Unfortunately for me, I found myself standing in the crowd when she first graced the stage, so I skipped towards the barrier with the intention of hopping over to climb the stairs to the stage. A bald press photographer had other ideas, however; firmly rooted to the very spot that I needed to get to and showing no sign of moving to let me past. Carefully I handed my cameras over to a young girl and proceeded to climb over the man’s head, only for a metal handrail that I was holding on to to give way and send me falling in the direction I was already heading. This got the man’s attention, especially when the metal bars hit him in the head and my right foot smashed in to the side of his face. Behind us, dozens of other cameras were snapping and rolling away, so no doubt someone got a good shot of the incident.
I apologised immediately, but the man only responded by making a fake hurting noise reminiscent of a child. I tried apologising again later when I got the chance, but he wouldn’t even look me in the eye and just ignored me. He was clearly pissed off.
Over the next hour or so, I watched as he and all the other photographers followed Mary around like lost lambs, without showing a spot of interest in anything or anyone else. i.e. the race itself. Unphased, Mary stood patiently handing out medals and greeting the kids, whilst flashes continued to fire and the cameras continued to roll. Was the first five minutes not enough for them, or were they just waiting for something unique and exciting to happen? Like a fall, or an attack, for example.
I’ve been in that position before, of course. When Miley Cyrus came to Derby a few years back, the throng of photographers concentrated in the breakfast isle of Asda was insane. As the last to arrive on the scene, I was forced to find a place behind dozens of other photographers who had all brought their own ladders and boxes to stand on. I had to climb the cereal shelf and watch as thousands of cheerios spilt to the ground below. It was a stark contrast to an hour before, where I had enjoyed a private and uninterrupted photoshoot with her at a local school.

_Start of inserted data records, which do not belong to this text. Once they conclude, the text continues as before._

(** A handler the parser accepts has the shape its component relies on. *)
Lemma parsed_handler_ok n h : parse_handler n = Ok h → config_ok h.
Proof.
  unfold parse_handler. repeat case_match; try done; try (by intros [= <-]).
  - apply parse_static_ok.
  - apply parse_proxy_ok.
  - by intros (to & _ & [= <-])%bind_Ok.
  - apply parse_respond_ok.
  - intros ([[so ro] ix] & Hs & [= <-])%bind_Ok. by eapply socket_ok.
  - intros ([[so ro] ix] & Hs & [= <-])%bind_Ok. by eapply socket_ok.
  - by intros (r & _ & [= <-])%bind_Ok.
Qed.

(** * Building the small handlers *)

Context `{Regex}.

(** The needs of the location grow by those of the templates; [None] when
    they cannot be computed. *)
Definition build_redirect (to : string) (code : N) (tbl : Vars.VarTable) (needs : Vars.VarNeeds)
    : Result (Respond.RedirectHandler * option Vars.VarNeeds) :=
  t ← Template.compile to (Vars.vt_names tbl);
  Ok ({| Respond.rd_to := t; Respond.rd_code := code |}, Vars.absorb needs t tbl).

Definition build_respond (status : N) (body : RespondBody) (content_type : option string)
    (tbl : Vars.VarTable) (needs : Vars.VarNeeds) : Result (Respond.RespondHandler * option Vars.VarNeeds) :=
  source ← match body with
           | REmpty => Ok (Respond.SEmpty, Some needs)
           | RInline s =>
               t ← Template.compile s (Vars.vt_names tbl);
               Ok (Respond.SInline t, Vars.absorb needs t tbl)
           | RFile p => Ok (Respond.SFile p, Some needs)
           end;
  if Errors.valid_status status then
    Ok ({| Respond.rp_status := status; Respond.rp_body := source.1; Respond.rp_content_type := content_type |},
        source.2)
  else Err "respond: invalid status code".

Lemma built_respond_ok n status body ct tbl needs h nd :
  parse_handler n = Ok (CRespond status body ct) → build_respond status body ct tbl needs = Ok (h, nd) →
  Respond.handler_ok h ∧ Respond.rp_status h = status ∧ Respond.rp_content_type h = ct.
Proof.
  intros [Hst Hct]%parsed_handler_ok (src & _ & Hb)%bind_Ok.
  destruct (Errors.valid_status status) eqn:E; [|done]. injection Hb as <- _. done.
Qed.

(** A [respond] location that loaded answers every request: with its status
    and body, or, when its file cannot be read, with a 500; the header value
    and the status were checked when the configuration was read. *)
Theorem respond_never_panics `{!HttpLaws} `{!HttpTextLaws} n status body ct tbl needs h nd
    read_file sc method ctx s out s' :
  parse_handler n = Ok (CRespond status body ct) → build_respond status body ct tbl needs = Ok (h, nd) →
  is_Some Errors.response_500 →
  Respond.respond read_file h sc method ctx s = Some (out, s') →
  ∃ r, out = Some r ∧ (resp_status r = status ∨ (∃ p, body = RFile p ∧ read_file p = None) ∧ resp_status r = 500).
Proof.
  intros Hp Hb [r5 H5] Hr. destruct (built_respond_ok _ _ _ _ _ _ _ _ Hp Hb) as (Hok & Hst & _).
  apply (Respond.respond_spec read_file) in Hr; [|done].
  assert (Respond.rp_body h = Respond.SEmpty ∨ (∃ t, Respond.rp_body h = Respond.SInline t) ∨
    ∃ p, Respond.rp_body h = Respond.SFile p ∧ body = RFile p) as Hbody.
  { apply bind_Ok in Hb as (src & Hsrc & Hb). destruct (Errors.valid_status status); [|done].
    injection Hb as <- _. cbn. destruct body as [|text|p]; [by simplify_eq; left| |by simplify_eq; eauto].
    apply bind_Ok in Hsrc as (t & _ & [= <-]). right. left. by exists t. }
  destruct Hbody as [E|[[t E]|(p & E & ->)]]; rewrite E in Hr.
  - destruct Hr as (r & -> & [Hs _ _ _]). exists r. split; [done|]. left. congruence.
  - destruct Hr as (text & r & _ & -> & [Hs _ _ _]). exists r. split; [done|]. left. congruence.
  - destruct (read_file p) eqn:Ef.
    + destruct Hr as (r & -> & [Hs _ _ _]). exists r. split; [done|]. left. congruence.
    + subst out. rewrite H5. exists r5. split; [done|]. right. split; [by exists p|].
      by apply Errors.build_inv in H5 as [? _].
Qed.

End handler.

Module Demo.

Definition prop (k s : string) : KdlEntry unit := {| e_name := Some k; e_value := VString s |}.
Definition num (k : string) (z : Z) : KdlEntry unit := {| e_name := Some k; e_value := VInteger z |}.
Definition no_table : Vars.VarTable := {| Vars.vt_defs := []; Vars.vt_names := Template.vn_default |}.

(** [respond status=503 file="maint.html"] of [/etc/hs.kdl]. *)
Definition maintenance : KdlNode unit := Node "respond" [num "status" 503; prop "file" "maint.html"] None 0.

Definition built : Respond.RespondHandler :=
  {| Respond.rp_status := 503; Respond.rp_body := Respond.SFile "/etc/maint.html"; Respond.rp_content_type := None |}.

Lemma respond_never_panics_witness :
  ∃ r, Respond.finish built "GET" (Some "down") = Some r ∧
    (resp_status r = 503 ∨ (∃ p, RFile "/etc/maint.html" = RFile p ∧ Some "down" = None) ∧ resp_status r = 500).
Proof.
  apply (respond_never_panics "/etc/hs.kdl" maintenance 503 (RFile "/etc/maint.html") None no_table
    Vars.needs_default built (Some Vars.needs_default) (λ _, Some "down") None "GET" Template.empty_context [] _ []).
  - reflexivity.
  - reflexivity.
  - eexists. reflexivity.
  - reflexivity.
Defined.

(** [redirect to="/x" code=99]: the code is not checked, and every request
    to the location panics. *)
Definition bad_redirect : KdlNode unit := Node "redirect" [prop "to" "/x"; num "code" 99] None 0.

Lemma bad_redirect_code_panics :
  parse_handler "" bad_redirect = Ok (CRedirect "/x" 99) ∧
  Respond.redirect_handle {| Respond.rd_to := Template.parse "/x"; Respond.rd_code := 99 |} None
    Template.empty_context [] = Some (None, []).
Proof. split; reflexivity. Qed.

For these reasons I’m pleased I made the decision to move towards sport, travel and corporate photography. I get to photograph an interesting mixture of genres and people (including princesses) and there’s nothing negative about any of it. Nobody gets stalked, nobody gets hurt and I end up with a portfolio of images that please me, and hopefully you, because they are genuinely great pictures.
And Mary, if you’re reading this, I have an exhibition coming up that focuses on foreigners living in Denmark. You up for a photo? Call me!